INPUT DATA:

↓

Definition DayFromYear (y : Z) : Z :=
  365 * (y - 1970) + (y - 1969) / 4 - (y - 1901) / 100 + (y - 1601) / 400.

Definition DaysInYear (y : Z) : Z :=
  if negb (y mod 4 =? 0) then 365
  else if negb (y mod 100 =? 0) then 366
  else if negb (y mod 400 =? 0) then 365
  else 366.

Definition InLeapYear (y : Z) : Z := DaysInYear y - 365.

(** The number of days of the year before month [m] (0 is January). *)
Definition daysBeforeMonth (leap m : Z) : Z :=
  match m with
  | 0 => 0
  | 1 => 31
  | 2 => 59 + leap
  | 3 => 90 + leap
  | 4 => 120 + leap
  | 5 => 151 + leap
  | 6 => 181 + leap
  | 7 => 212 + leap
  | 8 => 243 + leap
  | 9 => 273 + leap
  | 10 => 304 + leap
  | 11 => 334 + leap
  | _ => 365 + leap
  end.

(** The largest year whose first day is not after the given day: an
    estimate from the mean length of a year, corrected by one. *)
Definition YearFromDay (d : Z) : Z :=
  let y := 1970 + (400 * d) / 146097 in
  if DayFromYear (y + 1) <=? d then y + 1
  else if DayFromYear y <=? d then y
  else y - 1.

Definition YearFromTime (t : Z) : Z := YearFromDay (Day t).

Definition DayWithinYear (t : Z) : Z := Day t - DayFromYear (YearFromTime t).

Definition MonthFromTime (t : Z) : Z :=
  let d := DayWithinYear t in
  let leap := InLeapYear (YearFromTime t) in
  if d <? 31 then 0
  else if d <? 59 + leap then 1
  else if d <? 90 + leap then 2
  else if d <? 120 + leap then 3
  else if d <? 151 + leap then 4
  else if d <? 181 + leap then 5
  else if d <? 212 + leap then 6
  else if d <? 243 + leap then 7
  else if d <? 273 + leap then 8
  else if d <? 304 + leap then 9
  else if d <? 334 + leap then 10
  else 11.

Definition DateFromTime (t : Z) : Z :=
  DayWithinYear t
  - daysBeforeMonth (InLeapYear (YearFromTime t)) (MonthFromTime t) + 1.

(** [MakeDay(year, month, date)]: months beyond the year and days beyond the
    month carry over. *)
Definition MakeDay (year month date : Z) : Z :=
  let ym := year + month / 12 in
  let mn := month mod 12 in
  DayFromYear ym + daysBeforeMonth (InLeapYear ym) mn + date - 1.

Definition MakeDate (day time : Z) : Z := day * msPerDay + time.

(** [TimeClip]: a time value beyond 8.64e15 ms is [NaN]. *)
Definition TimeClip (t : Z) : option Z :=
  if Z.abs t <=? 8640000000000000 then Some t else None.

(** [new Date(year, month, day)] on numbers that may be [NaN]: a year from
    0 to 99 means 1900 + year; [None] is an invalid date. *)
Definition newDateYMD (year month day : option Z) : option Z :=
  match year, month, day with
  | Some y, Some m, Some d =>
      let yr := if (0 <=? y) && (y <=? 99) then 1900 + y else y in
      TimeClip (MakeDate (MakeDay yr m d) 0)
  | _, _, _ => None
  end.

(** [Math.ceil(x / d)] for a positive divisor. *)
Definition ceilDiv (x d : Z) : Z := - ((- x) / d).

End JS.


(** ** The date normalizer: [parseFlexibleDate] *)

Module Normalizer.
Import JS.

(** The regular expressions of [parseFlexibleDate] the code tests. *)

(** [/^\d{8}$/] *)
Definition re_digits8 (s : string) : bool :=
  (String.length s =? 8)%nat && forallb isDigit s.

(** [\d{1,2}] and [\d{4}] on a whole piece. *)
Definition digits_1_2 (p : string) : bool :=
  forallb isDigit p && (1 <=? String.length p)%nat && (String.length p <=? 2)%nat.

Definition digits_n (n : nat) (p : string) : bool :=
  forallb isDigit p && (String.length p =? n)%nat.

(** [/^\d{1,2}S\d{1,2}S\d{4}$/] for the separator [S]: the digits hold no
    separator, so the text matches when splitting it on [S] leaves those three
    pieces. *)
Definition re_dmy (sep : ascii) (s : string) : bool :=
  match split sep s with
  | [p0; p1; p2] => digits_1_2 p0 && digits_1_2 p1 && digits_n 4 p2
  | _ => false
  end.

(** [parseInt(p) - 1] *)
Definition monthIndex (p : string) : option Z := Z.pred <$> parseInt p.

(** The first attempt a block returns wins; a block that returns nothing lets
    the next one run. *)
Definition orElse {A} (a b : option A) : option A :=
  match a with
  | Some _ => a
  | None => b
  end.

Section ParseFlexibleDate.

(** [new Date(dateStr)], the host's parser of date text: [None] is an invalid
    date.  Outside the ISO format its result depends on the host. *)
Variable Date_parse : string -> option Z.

↑

YOUR OBJECTIVE:
Set down, word for word, each line from the top of the records above through the line with "(** The largest".

ANSWER TO THIS EXERCISE:
Definition DayFromYear (y : Z) : Z :=
  365 * (y - 1970) + (y - 1969) / 4 - (y - 1901) / 100 + (y - 1601) / 400.

Definition DaysInYear (y : Z) : Z :=
  if negb (y mod 4 =? 0) then 365
  else if negb (y mod 100 =? 0) then 366
  else if negb (y mod 400 =? 0) then 365
  else 366.

Definition InLeapYear (y : Z) : Z := DaysInYear y - 365.

(** The number of days of the year before month [m] (0 is January). *)
Definition daysBeforeMonth (leap m : Z) : Z :=
  match m with
  | 0 => 0
  | 1 => 31
  | 2 => 59 + leap
  | 3 => 90 + leap
  | 4 => 120 + leap
  | 5 => 151 + leap
  | 6 => 181 + leap
  | 7 => 212 + leap
  | 8 => 243 + leap
  | 9 => 273 + leap
  | 10 => 304 + leap
  | 11 => 334 + leap
  | _ => 365 + leap
  end.

(** The largest year whose first day is not after the given day: an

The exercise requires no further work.